**Extracted material**
-- Opening Marker --
Lemma InsertRecord_appends_witness :
  exists old stored,
    GetAllRecords notes_table (fst stocked) = (Ok old, fst stocked)
    /\ GetAllRecords notes_table (fst (snd inserted))
       = (Ok stored, fst (snd inserted))
    /\ Forall2 (reread (Fields notes_table))
         (demote_existing [inserted_record] old ++ [inserted_record]) stored
    /\ ID inserted_record = 1003
    /\ Metadata inserted_record = mkRecordMetadata true false false 0
    /\ FieldsData inserted_record
       = {[ "val"%string := VInt 7; "body"%string := VString "ccc" ]}
         ∪ {[ "id"%string := VInt64 (ID inserted_record) ]}
    /\ transactions (snd (snd inserted)) = transactions (snd stocked) ∖ {[ 3 ]}.
Proof.
  apply (InsertRecord_appends 1000 notes_table
           {[ "val"%string := VInt 7; "body"%string := VString "ccc" ]}
           (fst stocked) (fst (snd inserted))
           (snd stocked) (snd (snd inserted)) inserted_record).
  - split; [cbv; intuition discriminate |].
    repeat constructor; cbv; intuition discriminate.
  - vm_compute. reflexivity.
  - repeat constructor.
  - vm_compute. reflexivity.
  - vm_compute. reflexivity.
Defined.

Lemma updated_record_stays_locked_witness :
  holds_lock 1 (snd (snd updated))
  /\ (forall now2 t2 updates2,
        exists w2 tm2,
          UpdateRecord now2 t2 updates2
            (fst (fst (snd updated)), snd (fst (snd updated)), snd (snd updated))
          = (Err (locked_msg 1), (w2, tm2, snd (snd updated)))
          /\ fs w2 = fs (fst (fst (snd updated))))
  /\ (forall now2 t2,
        exists w2 tm2,
          DeleteRecord now2 t2
            (fst (fst (snd updated)), snd (fst (snd updated)), snd (snd updated))
          = (Err (locked_msg 1), (w2, tm2, snd (snd updated)))
          /\ fs w2 = fs (fst (fst (snd updated)))).
Proof.
  apply (updated_record_stays_locked 2000 example_table default_schema_world
           (fst (fst (snd updated))) (NewTableManager example_db)
           (snd (fst (snd updated))) locked_by_1 (snd (snd updated))).
  left. exists [("val"%string, VInt 8)], updated_record. vm_compute. reflexivity.
Defined.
-- Closing Marker --
**Goal of the exercise**
Copy the material above verbatim.

**Result below**
Lemma InsertRecord_appends_witness :
  exists old stored,
    GetAllRecords notes_table (fst stocked) = (Ok old, fst stocked)
    /\ GetAllRecords notes_table (fst (snd inserted))
       = (Ok stored, fst (snd inserted))
    /\ Forall2 (reread (Fields notes_table))
         (demote_existing [inserted_record] old ++ [inserted_record]) stored
    /\ ID inserted_record = 1003
    /\ Metadata inserted_record = mkRecordMetadata true false false 0
    /\ FieldsData inserted_record
       = {[ "val"%string := VInt 7; "body"%string := VString "ccc" ]}
         ∪ {[ "id"%string := VInt64 (ID inserted_record) ]}
    /\ transactions (snd (snd inserted)) = transactions (snd stocked) ∖ {[ 3 ]}.
Proof.
  apply (InsertRecord_appends 1000 notes_table
           {[ "val"%string := VInt 7; "body"%string := VString "ccc" ]}
           (fst stocked) (fst (snd inserted))
           (snd stocked) (snd (snd inserted)) inserted_record).
  - split; [cbv; intuition discriminate |].
    repeat constructor; cbv; intuition discriminate.
  - vm_compute. reflexivity.
  - repeat constructor.
  - vm_compute. reflexivity.
  - vm_compute. reflexivity.
Defined.

Lemma updated_record_stays_locked_witness :
  holds_lock 1 (snd (snd updated))
  /\ (forall now2 t2 updates2,
        exists w2 tm2,
          UpdateRecord now2 t2 updates2
            (fst (fst (snd updated)), snd (fst (snd updated)), snd (snd updated))
          = (Err (locked_msg 1), (w2, tm2, snd (snd updated)))
          /\ fs w2 = fs (fst (fst (snd updated))))
  /\ (forall now2 t2,
        exists w2 tm2,
          DeleteRecord now2 t2
            (fst (fst (snd updated)), snd (fst (snd updated)), snd (snd updated))
          = (Err (locked_msg 1), (w2, tm2, snd (snd updated)))
          /\ fs w2 = fs (fst (fst (snd updated)))).
Proof.
  apply (updated_record_stays_locked 2000 example_table default_schema_world
           (fst (fst (snd updated))) (NewTableManager example_db)
           (snd (fst (snd updated))) locked_by_1 (snd (snd updated))).
  left. exists [("val"%string, VInt 8)], updated_record. vm_compute. reflexivity.
Defined.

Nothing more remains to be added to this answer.